Камилл невольно воз дрогнул.
Услышав ее слова, он испытал нечто вроде предчувствия, осенившего его своим мрачным крылом. Но он взял себя в руки и через силу улыбнулся.
– Говори! – попросил он.
– После смерти брата я принадлежу только себе, мне не с кем церемониться, некого бояться, некого и нечего уважать в целом свете. Я свободна, я могу ни от кого не зависеть и делать с собой все, что пожелаю.
– Разумеется, Сюзанна. Однако куда ты клонишь?
– Я хочу сказать, что с сегодняшнего дня я твоя и принадлежу тебе телом и душой.
– И что?
– Мы будем жить друг для друга. Я не расстанусь с тобой ни на час.
– Да ты что, Сюзанна? – ужаснулся молодой человек. – Ты разве забыла, что…
– …что ты женат? Нет, да что мне за дело?
Камилл вытер платком взмокший лоб.
– Послушай, Камилл, – продолжала девушка. – Отвечай как на духу: ты любишь ее или меня?

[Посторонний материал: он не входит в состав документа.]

Definition TlfID_MarshalBinary (id : TlfID) : res (list byte) :=
  let suffix := TlfID_suffix (tlf_id id) in
  if decide (suffix ≠ TlfIDSuffix ∧ suffix ≠ PubTlfIDSuffix)
  then Err (ErrorString "invalid TlfID") else Ok (tlf_id id).

Definition TlfID_UnmarshalBinary (data : list byte) : go TlfID unit := λ id,
  if decide (length data ≠ TlfIDByteLen) then (Err (ErrorString "invalid TlfID"), id)
  else
    let suffix := TlfID_suffix data in
    if decide (suffix ≠ TlfIDSuffix ∧ suffix ≠ PubTlfIDSuffix)
    then (Err (ErrorString "invalid TlfID"), id)
    else (Ok tt, MkTlfID (copy (tlf_id id) data)).

Definition TlfID_IsPublic (id : TlfID) : bool :=
  bool_decide (TlfID_suffix (tlf_id id) = PubTlfIDSuffix).

Definition ParseTlfID (s : string) : TlfID :=
  if decide (String.length s ≠ TlfIDStringLen) then NullTlfID
  else match DecodeString s with
       | Ok bytes =>
           match TlfID_UnmarshalBinary bytes NullTlfID with
           | (Ok _, id) => id
           | _ => NullTlfID
           end
       | _ => NullTlfID
       end.

Definition BranchID_String (id : BranchID) : string := EncodeToString (branch_id id).
Definition BranchID_MarshalBinary (id : BranchID) : res (list byte) := Ok (branch_id id).
Definition BranchID_UnmarshalBinary (data : list byte) : go BranchID unit := λ id,
  if decide (length data ≠ BranchIDByteLen) then (Err (ErrorString "invalid BranchID"), id)
  else (Ok tt, MkBranchID (copy (branch_id id) data)).

Definition ParseBranchID (s : string) : BranchID :=
  if decide (String.length s ≠ BranchIDStringLen) then NullBranchID
  else match DecodeString s with
       | Ok bytes =>
           match BranchID_UnmarshalBinary bytes NullBranchID with
           | (Ok _, id) => id
           | _ => NullBranchID
           end
       | _ => NullBranchID
       end.

(** ** Validity and construction *)

Lemma Hash_IsValid_spec h :
  Hash_IsValid h = true ↔
  ∃ t d, Hash_Bytes h = t :: d ∧ t ≠ InvalidHash ∧
         MinHashByteLength <= length (t :: d) <= MaxHashByteLength.
Proof.
  unfold Hash_IsValid, Hash_hashType, Hash_Bytes. cbv zeta.
  destruct (bytes_of_string (hash_h h)) as [|t d].
  { split; [by repeat case_decide|by intros (?&?&?&_)]. }
  destruct (decide (_ < _)); [split; [done|intros (?&?&?&_&?); simplify_eq; lia]|].
  destruct (decide (_ < _)); [split; [done|intros (?&?&?&_&?); simplify_eq; lia]|].
  rewrite bool_decide_eq_true. split.
  - intros Ht. exists t, d. split_and!; [done|done|lia|lia].
  - intros (t'&d'&Heq&?&_). by simplify_eq.
Qed.

Lemma Hash_Bytes_inj h1 h2 : Hash_Bytes h1 = Hash_Bytes h2 → h1 = h2.
Proof.
  unfold Hash_Bytes. destruct h1 as [s1], h2 as [s2]; simpl. intros H.
  by rewrite <- (string_of_bytes_of_string s1), H, string_of_bytes_of_string.
Qed.

Lemma Hash_Bytes_MkHash l : Hash_Bytes (MkHash (string_of_bytes l)) = l.
Proof. apply bytes_of_string_of_bytes. Qed.

Lemma MkHash_Hash_Bytes h : MkHash (string_of_bytes (Hash_Bytes h)) = h.
Proof. apply Hash_Bytes_inj, Hash_Bytes_MkHash. Qed.

Lemma HashFromBytes_Ok data h :
  HashFromBytes data = Ok h ↔ data = Hash_Bytes h ∧ Hash_IsValid h = true.
Proof.
  unfold HashFromBytes. cbv zeta.
  destruct (Hash_IsValid (MkHash (string_of_bytes data))) eqn:E; simpl.
  - split; [intros [= <-]; by rewrite Hash_Bytes_MkHash|].
    intros [-> _]. by rewrite MkHash_Hash_Bytes.
  - split; [done|]. intros [-> H]. by rewrite MkHash_Hash_Bytes, H in E.
Qed.

Lemma HashFromRaw_default raw :
  length raw = 32 → ∃ h, HashFromRaw DefaultHashType raw = Ok h
    ∧ Hash_Bytes h = DefaultHashType :: raw ∧ Hash_IsValid h = true.
Proof.
  intros Hlen. exists (MkHash (string_of_bytes (DefaultHashType :: raw))).
  assert (Hash_IsValid (MkHash (string_of_bytes (DefaultHashType :: raw))) = true) as Hv.
  { apply Hash_IsValid_spec. eexists _, _. rewrite Hash_Bytes_MkHash.
    split_and!; [done|done|..]; unfold MinHashByteLength, MaxHashByteLength; simpl; lia. }
  rewrite Hash_Bytes_MkHash. split_and!; [|done|done].
  apply HashFromBytes_Ok. by rewrite Hash_Bytes_MkHash.
Qed.

Lemma DefaultHash_total buf :
  ∃ h, DefaultHash buf = Ok h ∧
    Hash_Bytes h = DefaultHashType :: Sha256.Sum256 buf ∧ Hash_IsValid h = true.
Proof. apply HashFromRaw_default, Sha256.length_Sum256. Qed.

Lemma DefaultHMAC_total key buf :
  ∃ m, DefaultHMAC key buf = Ok m ∧
    Hash_Bytes (hmac_h m) = DefaultHashType :: hmac_sha256 key buf ∧ HMAC_IsValid m = true.
Proof.
  destruct (HashFromRaw_default (hmac_sha256 key buf)) as (h & Hr & Hb & Hv);
    [apply length_hmac_sha256|].
  exists (MkHMAC h). unfold DefaultHMAC. by rewrite Hr.
Qed.

Lemma Hash_hashType_Bytes h t d : Hash_Bytes h = t :: d → Hash_hashType h = Ok t.
Proof. unfold Hash_Bytes, Hash_hashType. by intros ->. Qed.

(** ** Properties *)

(** Binary marshalling of hashes is a partial bijection: a hash
    marshals to [data] exactly when unmarshalling [data], into any
    receiver, succeeds and leaves that hash in the receiver (the zero
    hash corresponds to the empty slice; an invalid hash to nothing). *)
Theorem Hash_marshal_unmarshal h h0 data :
  Hash_MarshalBinary h = Ok data ↔ Hash_UnmarshalBinary data h0 = (Ok tt, h).
Proof.
  unfold Hash_MarshalBinary, Hash_UnmarshalBinary. cbv zeta. split.
  - case_decide as Hz; [by intros [= <-]; rewrite Hz|].
    destruct (Hash_IsValid h) eqn:Hv; simpl; [|done]. intros [= <-].
    change (bytes_of_string (hash_h h)) with (Hash_Bytes h).
    rewrite MkHash_Hash_Bytes, Hv.
    apply Hash_IsValid_spec in Hv as (t & d & -> & _). by rewrite decide_False.
  - case_decide as Hl; [intros [= <-]; destruct data; naive_solver|].
    destruct (Hash_IsValid _) eqn:Hv; simpl; [|done]. intros [= <-].
    rewrite decide_False; [|destruct data; naive_solver].
    rewrite Hv. simpl. by rewrite bytes_of_string_of_bytes.
Qed.

(** Printing and parsing: parsing the printed form of a valid hash
    returns it, and a string that parses is, up to the case of its
    digits, the printed form of the (valid) hash it denotes. *)
Theorem Hash_string_roundtrip h s :
  (Hash_IsValid h = true → HashFromString (Hash_String h) = Ok h) ∧
  (HashFromString s = Ok h → Hash_IsValid h = true ∧ Hash_String h = ToLower_hex s).
Proof.
  unfold HashFromString, Hash_String. split.
  - intros Hv. rewrite DecodeString_EncodeToString. by apply HashFromBytes_Ok.
  - intros (data & Hd & [-> Hv]%HashFromBytes_Ok)%bind_Ok.
    split; [done|]. by apply EncodeToString_DecodeString.
Qed.

(** [Hash.Verify] accepts a buffer exactly when the hash is the default
    hash of that buffer. *)
Lemma Hash_Verify_default h buf :
  Hash_Verify h buf = Ok tt ↔ DefaultHash buf = Ok h.
Proof.
  destruct (DefaultHash_total buf) as (e & He & Hb & Hv).
  unfold Hash_Verify. split.
  - destruct (Hash_IsValid h); simpl; [|done].
    intros (t & _ & Hr)%bind_Ok. case_decide; [done|].
    rewrite He in Hr. simpl in Hr. case_decide as Heq; [done|].
    rewrite He. f_equal. by destruct (decide (h = e)).
  - rewrite He. intros [= ->]. rewrite Hv. simpl.
    rewrite (Hash_hashType_Bytes _ _ _ Hb). simpl.
    by rewrite decide_False by (intros H; by apply H).
Qed.

Lemma HMAC_Verify_default m key buf :
  HMAC_Verify m key buf = Ok tt ↔ DefaultHMAC key buf = Ok m.
Proof.
  destruct (DefaultHMAC_total key buf) as (e & He & Hb & Hv).
  unfold HMAC_Verify. split.
  - destruct (HMAC_IsValid m); simpl; [|done].
    intros (t & _ & Hr)%bind_Ok. case_decide; [done|].
    rewrite He in Hr. simpl in Hr. case_decide as Heq; [done|].
    rewrite He. f_equal. by destruct (decide (m = e)).
  - rewrite He. intros [= ->]. rewrite Hv. simpl.
    rewrite (Hash_hashType_Bytes _ _ _ Hb). simpl.
    by rewrite decide_False by (intros H; by apply H).
Qed.

Lemma copy_full dst src : length dst = length src → copy dst src = src.
Proof.
  intros H. unfold copy. rewrite take_ge, drop_ge by lia. by rewrite app_nil_r.
Qed.

Lemma TlfID_unmarshal_Ok data id id' :
  TlfID_wf id →
  TlfID_UnmarshalBinary data id = (Ok tt, id') ↔
  data = tlf_id id' ∧ TlfID_wf id' ∧ TlfID_MarshalBinary id' = Ok data.
Proof.
  unfold TlfID_UnmarshalBinary, TlfID_MarshalBinary, TlfID_wf. cbv zeta. intros Hid.
  destruct (decide (length data = TlfIDByteLen)) as [Hl|Hl].
  - rewrite (decide_False (P := length data ≠ _)) by naive_solver.
    rewrite copy_full by congruence. case_decide.
    + split; [done|]. intros (-> & _ & H'). by rewrite decide_True in H'.
    + split; [|by intros (-> & _ & _); destruct id'].
      intros [= <-]. simpl. by rewrite decide_False.
  - rewrite (decide_True (P := length data ≠ _)) by done.
    split; [done|]. by intros (-> & H & _).
Qed.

Молодой человек колебался.
– Отвечай же! – крикнула она. – Вся моя жизнь, может быть, зависит от того, что ты сейчас скажешь Ради которой из нас ты готов отдать жизнь? С которой из нас двоих ты хочешь жить?
– Сюзанна! Дорогая! – воскликнул креолец, сжимая ее в своих объятиях.
Но она мягко отстранилась.
– Поцелуй – не ответ, – ледяным тоном заметила она.
– По правде сказать, – отозвался креолец, – твоя просьба и на просьбу-то непохожа, Сюзанна.